→ Your goal:
From the line with "(self1 self2 : BroLogReader) (value" through the line with "apply bind_res_ext; intros sep _.", repeat the entries verbatim, both end lines included, and add nothing.

→ Records drawn from a dataset:
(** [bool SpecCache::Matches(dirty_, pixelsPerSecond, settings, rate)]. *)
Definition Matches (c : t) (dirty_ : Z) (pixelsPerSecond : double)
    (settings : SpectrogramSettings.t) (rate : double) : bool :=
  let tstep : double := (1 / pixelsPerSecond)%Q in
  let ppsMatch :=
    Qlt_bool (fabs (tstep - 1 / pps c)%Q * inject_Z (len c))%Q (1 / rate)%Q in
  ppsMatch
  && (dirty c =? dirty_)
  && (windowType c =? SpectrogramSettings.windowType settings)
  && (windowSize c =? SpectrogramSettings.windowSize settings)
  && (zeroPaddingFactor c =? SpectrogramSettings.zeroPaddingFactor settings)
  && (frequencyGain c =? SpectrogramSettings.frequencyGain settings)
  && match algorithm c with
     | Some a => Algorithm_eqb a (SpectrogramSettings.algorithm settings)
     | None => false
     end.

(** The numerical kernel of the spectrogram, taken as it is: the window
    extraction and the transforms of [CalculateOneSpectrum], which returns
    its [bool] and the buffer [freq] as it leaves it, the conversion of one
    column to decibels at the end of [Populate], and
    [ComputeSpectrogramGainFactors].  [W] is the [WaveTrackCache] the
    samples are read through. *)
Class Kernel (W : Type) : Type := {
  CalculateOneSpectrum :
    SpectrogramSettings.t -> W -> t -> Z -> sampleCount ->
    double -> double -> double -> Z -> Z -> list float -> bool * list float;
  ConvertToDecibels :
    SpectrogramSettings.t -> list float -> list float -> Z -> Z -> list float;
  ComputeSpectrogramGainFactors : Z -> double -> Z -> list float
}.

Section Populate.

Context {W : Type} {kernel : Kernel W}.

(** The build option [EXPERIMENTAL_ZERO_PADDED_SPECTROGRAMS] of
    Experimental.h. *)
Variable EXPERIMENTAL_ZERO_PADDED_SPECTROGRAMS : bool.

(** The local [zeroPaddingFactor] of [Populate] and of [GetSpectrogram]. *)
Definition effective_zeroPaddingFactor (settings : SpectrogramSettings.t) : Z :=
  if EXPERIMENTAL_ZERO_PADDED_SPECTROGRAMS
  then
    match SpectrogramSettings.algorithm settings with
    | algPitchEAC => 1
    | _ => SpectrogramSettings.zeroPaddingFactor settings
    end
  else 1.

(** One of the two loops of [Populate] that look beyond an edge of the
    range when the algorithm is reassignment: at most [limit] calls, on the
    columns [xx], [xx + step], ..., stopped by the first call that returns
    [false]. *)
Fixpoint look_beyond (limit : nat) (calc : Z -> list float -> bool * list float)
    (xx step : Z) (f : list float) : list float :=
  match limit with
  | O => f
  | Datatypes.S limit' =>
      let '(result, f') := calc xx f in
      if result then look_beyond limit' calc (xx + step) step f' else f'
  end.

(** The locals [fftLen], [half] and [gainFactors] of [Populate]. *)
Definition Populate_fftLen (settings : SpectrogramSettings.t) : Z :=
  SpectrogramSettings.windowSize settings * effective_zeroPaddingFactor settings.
==
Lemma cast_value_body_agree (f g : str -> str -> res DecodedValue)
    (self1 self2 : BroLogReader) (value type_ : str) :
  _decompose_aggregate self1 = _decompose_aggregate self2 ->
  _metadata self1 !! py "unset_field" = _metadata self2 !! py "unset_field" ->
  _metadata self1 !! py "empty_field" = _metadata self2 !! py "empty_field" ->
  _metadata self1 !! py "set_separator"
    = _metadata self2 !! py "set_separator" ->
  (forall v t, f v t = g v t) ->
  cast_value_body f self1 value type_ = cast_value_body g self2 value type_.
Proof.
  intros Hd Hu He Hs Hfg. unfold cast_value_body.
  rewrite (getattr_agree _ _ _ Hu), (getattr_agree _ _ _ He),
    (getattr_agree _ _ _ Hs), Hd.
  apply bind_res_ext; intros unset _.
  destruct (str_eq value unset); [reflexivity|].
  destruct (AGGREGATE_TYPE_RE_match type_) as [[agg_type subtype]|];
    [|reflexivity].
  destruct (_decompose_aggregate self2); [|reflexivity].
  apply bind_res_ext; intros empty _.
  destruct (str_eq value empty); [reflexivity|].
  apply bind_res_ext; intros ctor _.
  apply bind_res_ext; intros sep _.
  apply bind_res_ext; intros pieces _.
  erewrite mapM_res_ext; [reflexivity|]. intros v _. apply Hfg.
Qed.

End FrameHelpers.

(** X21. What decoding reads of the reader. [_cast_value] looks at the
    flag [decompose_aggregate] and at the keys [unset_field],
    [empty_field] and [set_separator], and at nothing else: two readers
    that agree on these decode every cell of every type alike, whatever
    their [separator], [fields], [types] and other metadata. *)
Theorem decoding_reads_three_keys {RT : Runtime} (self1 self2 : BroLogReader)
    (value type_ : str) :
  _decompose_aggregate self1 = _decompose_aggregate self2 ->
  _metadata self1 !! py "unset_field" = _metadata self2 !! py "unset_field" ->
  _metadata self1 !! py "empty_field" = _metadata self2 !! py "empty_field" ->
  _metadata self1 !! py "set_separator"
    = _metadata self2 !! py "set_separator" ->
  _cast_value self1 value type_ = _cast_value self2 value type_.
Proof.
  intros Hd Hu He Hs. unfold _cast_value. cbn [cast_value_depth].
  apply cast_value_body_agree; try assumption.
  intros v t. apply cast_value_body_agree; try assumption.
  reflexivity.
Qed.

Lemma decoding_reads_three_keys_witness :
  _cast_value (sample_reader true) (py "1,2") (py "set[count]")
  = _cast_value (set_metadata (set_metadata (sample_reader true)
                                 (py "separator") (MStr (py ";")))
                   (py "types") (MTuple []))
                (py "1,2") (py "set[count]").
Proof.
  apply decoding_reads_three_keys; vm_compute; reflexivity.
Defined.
* * *
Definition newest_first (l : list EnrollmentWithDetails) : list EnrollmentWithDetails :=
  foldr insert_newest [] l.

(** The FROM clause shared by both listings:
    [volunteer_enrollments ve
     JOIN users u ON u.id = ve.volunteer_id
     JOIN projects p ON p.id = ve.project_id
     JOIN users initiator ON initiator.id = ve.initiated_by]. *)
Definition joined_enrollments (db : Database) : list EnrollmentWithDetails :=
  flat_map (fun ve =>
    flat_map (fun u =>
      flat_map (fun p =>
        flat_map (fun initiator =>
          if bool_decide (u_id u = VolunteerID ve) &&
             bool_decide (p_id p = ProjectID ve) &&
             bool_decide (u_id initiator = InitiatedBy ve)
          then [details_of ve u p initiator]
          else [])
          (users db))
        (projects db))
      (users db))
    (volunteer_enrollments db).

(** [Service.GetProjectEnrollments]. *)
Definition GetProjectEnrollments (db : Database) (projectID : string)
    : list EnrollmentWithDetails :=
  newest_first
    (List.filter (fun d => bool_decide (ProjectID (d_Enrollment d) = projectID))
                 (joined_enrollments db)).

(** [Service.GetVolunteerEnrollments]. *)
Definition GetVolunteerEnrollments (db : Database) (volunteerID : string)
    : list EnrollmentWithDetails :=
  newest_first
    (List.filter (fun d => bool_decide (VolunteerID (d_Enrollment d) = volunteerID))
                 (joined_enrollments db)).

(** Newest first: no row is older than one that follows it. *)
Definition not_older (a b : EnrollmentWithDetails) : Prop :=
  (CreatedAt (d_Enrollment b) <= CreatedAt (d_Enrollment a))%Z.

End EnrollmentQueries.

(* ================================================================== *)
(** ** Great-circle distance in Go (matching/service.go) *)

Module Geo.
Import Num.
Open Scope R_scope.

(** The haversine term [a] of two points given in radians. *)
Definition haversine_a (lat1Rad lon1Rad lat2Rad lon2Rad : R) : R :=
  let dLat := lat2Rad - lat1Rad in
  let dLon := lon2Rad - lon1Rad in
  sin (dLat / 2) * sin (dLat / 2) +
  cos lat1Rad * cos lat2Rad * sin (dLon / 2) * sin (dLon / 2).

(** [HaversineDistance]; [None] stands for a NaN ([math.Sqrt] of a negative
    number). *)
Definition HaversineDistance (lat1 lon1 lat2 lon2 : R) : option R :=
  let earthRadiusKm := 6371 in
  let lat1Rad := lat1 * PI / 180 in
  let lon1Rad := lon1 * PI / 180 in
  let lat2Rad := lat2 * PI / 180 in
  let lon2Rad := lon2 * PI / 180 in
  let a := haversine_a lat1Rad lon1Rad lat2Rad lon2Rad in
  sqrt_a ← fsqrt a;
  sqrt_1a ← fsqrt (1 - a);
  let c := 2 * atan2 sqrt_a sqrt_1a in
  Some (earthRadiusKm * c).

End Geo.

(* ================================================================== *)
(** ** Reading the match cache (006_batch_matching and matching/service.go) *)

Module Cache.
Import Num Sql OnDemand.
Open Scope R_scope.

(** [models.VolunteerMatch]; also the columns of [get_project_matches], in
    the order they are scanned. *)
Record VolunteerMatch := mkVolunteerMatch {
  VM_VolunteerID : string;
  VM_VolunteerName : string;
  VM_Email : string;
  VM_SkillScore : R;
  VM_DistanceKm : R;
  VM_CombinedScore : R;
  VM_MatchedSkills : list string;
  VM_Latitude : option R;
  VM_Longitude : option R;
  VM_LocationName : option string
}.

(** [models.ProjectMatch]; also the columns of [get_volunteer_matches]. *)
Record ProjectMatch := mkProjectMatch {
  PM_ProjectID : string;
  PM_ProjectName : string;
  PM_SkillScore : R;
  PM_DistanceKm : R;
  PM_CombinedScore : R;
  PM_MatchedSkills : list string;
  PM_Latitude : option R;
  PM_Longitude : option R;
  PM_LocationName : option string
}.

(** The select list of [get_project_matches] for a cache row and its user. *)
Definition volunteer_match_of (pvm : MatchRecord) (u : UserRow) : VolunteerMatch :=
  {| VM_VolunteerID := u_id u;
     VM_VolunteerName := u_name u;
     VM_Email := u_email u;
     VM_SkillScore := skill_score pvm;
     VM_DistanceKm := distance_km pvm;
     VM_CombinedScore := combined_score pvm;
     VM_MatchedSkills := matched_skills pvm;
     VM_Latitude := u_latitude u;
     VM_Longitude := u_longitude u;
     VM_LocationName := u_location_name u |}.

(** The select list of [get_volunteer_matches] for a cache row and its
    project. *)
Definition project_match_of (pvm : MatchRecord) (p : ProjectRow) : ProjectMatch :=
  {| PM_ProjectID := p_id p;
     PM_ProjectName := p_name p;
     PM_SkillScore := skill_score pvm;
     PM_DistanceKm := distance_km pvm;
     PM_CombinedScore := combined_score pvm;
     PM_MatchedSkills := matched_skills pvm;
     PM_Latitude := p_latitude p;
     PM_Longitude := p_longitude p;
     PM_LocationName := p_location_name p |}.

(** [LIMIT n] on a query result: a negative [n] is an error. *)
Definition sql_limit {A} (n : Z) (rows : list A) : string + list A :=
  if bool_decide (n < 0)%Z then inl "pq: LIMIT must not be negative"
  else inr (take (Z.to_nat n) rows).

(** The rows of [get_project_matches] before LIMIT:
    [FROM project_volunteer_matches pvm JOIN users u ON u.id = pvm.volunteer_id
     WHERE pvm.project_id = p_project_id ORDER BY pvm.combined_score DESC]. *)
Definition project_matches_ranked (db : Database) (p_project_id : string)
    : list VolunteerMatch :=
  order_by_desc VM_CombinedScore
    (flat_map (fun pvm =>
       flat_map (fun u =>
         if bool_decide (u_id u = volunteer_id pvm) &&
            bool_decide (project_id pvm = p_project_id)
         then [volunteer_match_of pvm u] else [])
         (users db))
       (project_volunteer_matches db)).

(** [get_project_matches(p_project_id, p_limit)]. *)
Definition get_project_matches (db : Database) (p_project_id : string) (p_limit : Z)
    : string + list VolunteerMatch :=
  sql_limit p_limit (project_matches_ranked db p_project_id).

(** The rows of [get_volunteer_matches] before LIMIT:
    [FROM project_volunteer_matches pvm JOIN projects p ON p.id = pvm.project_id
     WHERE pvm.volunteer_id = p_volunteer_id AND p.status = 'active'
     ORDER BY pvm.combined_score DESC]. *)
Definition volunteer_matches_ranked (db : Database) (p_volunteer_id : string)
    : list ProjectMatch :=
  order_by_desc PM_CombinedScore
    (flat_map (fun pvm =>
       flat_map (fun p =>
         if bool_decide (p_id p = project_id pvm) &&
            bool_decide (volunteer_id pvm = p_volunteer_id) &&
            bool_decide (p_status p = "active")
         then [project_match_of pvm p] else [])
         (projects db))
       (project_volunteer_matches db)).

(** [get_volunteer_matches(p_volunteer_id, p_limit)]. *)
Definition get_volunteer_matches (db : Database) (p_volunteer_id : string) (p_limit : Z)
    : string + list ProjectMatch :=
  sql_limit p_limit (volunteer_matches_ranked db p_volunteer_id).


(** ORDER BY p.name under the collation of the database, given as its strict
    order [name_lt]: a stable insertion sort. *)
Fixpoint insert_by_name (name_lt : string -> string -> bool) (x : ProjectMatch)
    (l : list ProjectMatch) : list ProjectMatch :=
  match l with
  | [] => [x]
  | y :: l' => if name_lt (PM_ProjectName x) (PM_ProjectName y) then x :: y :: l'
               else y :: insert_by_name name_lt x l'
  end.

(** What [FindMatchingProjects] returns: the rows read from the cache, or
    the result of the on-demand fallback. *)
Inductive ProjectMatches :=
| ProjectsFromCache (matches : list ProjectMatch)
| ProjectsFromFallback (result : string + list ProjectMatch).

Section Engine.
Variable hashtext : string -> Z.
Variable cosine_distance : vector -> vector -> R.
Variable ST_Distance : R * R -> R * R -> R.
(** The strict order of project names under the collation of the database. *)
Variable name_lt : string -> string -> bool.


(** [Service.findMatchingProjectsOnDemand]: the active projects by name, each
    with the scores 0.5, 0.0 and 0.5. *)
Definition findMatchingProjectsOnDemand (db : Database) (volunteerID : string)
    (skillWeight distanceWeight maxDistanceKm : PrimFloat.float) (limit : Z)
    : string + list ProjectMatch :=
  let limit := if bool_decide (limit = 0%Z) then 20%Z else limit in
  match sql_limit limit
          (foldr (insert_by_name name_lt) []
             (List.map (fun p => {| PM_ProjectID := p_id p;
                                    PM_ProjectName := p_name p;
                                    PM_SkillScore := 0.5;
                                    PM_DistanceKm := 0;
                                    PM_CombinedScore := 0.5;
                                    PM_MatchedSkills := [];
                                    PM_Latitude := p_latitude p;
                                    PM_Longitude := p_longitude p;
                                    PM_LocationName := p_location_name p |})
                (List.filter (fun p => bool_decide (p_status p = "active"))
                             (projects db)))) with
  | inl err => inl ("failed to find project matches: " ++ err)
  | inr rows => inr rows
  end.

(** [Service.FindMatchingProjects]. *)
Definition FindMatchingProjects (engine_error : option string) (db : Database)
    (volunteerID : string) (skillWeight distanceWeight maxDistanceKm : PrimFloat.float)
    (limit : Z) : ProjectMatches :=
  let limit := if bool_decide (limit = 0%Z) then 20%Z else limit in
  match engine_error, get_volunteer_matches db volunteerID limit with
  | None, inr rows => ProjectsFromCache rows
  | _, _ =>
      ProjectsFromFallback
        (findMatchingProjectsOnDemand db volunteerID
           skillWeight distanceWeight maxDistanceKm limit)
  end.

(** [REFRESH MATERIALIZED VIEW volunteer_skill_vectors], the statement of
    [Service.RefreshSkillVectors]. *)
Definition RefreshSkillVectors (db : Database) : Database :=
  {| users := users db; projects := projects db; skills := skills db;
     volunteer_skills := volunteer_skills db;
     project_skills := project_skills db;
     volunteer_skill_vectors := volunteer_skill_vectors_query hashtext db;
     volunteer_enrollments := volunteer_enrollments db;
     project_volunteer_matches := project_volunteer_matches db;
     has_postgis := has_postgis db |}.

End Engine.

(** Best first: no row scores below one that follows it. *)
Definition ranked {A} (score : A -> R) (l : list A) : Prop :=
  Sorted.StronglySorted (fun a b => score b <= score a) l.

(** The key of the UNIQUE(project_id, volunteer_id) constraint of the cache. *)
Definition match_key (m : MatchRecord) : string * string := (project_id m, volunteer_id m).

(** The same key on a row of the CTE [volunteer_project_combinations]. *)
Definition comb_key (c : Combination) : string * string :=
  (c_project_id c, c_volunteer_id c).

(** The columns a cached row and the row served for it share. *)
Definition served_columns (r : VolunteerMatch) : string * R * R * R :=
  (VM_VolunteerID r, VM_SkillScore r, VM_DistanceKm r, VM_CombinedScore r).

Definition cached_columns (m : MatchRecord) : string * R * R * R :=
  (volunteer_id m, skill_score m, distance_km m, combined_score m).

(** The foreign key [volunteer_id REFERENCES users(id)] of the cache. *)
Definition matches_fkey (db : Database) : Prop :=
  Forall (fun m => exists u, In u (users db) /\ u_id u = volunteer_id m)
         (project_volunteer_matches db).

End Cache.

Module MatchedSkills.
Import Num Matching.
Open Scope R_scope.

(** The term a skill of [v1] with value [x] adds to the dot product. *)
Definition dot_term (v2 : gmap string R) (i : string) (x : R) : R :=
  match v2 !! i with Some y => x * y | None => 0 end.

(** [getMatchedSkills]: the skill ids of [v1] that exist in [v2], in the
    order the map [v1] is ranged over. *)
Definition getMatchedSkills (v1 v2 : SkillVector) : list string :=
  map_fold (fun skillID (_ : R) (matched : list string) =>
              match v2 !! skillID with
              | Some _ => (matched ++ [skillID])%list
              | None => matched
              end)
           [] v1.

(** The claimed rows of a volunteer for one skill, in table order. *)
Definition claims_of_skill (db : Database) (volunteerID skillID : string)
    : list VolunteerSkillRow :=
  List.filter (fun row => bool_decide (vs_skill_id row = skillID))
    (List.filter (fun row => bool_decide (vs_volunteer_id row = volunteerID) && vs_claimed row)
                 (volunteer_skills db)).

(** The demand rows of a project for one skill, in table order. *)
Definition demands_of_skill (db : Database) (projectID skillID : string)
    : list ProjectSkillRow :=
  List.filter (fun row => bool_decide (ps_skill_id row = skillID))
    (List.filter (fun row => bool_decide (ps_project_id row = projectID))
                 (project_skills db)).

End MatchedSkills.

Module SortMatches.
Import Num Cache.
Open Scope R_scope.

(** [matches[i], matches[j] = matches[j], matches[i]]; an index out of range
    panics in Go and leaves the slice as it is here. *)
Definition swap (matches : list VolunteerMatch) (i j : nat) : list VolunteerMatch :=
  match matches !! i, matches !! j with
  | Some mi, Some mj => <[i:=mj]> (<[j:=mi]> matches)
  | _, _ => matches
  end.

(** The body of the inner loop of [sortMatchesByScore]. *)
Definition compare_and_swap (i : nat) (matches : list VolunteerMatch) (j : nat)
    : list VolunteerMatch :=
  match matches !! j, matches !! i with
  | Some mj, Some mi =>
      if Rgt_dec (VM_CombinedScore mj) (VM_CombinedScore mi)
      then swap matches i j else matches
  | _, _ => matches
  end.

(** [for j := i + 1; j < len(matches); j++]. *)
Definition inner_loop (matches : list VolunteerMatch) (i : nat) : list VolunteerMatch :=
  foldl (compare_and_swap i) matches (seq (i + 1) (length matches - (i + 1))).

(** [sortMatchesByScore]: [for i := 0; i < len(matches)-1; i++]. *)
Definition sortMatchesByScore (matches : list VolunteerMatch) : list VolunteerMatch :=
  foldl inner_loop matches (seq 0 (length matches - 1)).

→ Output below:
    (self1 self2 : BroLogReader) (value type_ : str) :
  _decompose_aggregate self1 = _decompose_aggregate self2 ->
  _metadata self1 !! py "unset_field" = _metadata self2 !! py "unset_field" ->
  _metadata self1 !! py "empty_field" = _metadata self2 !! py "empty_field" ->
  _metadata self1 !! py "set_separator"
    = _metadata self2 !! py "set_separator" ->
  (forall v t, f v t = g v t) ->
  cast_value_body f self1 value type_ = cast_value_body g self2 value type_.
Proof.
  intros Hd Hu He Hs Hfg. unfold cast_value_body.
  rewrite (getattr_agree _ _ _ Hu), (getattr_agree _ _ _ He),
    (getattr_agree _ _ _ Hs), Hd.
  apply bind_res_ext; intros unset _.
  destruct (str_eq value unset); [reflexivity|].
  destruct (AGGREGATE_TYPE_RE_match type_) as [[agg_type subtype]|];
    [|reflexivity].
  destruct (_decompose_aggregate self2); [|reflexivity].
  apply bind_res_ext; intros empty _.
  destruct (str_eq value empty); [reflexivity|].
  apply bind_res_ext; intros ctor _.
  apply bind_res_ext; intros sep _.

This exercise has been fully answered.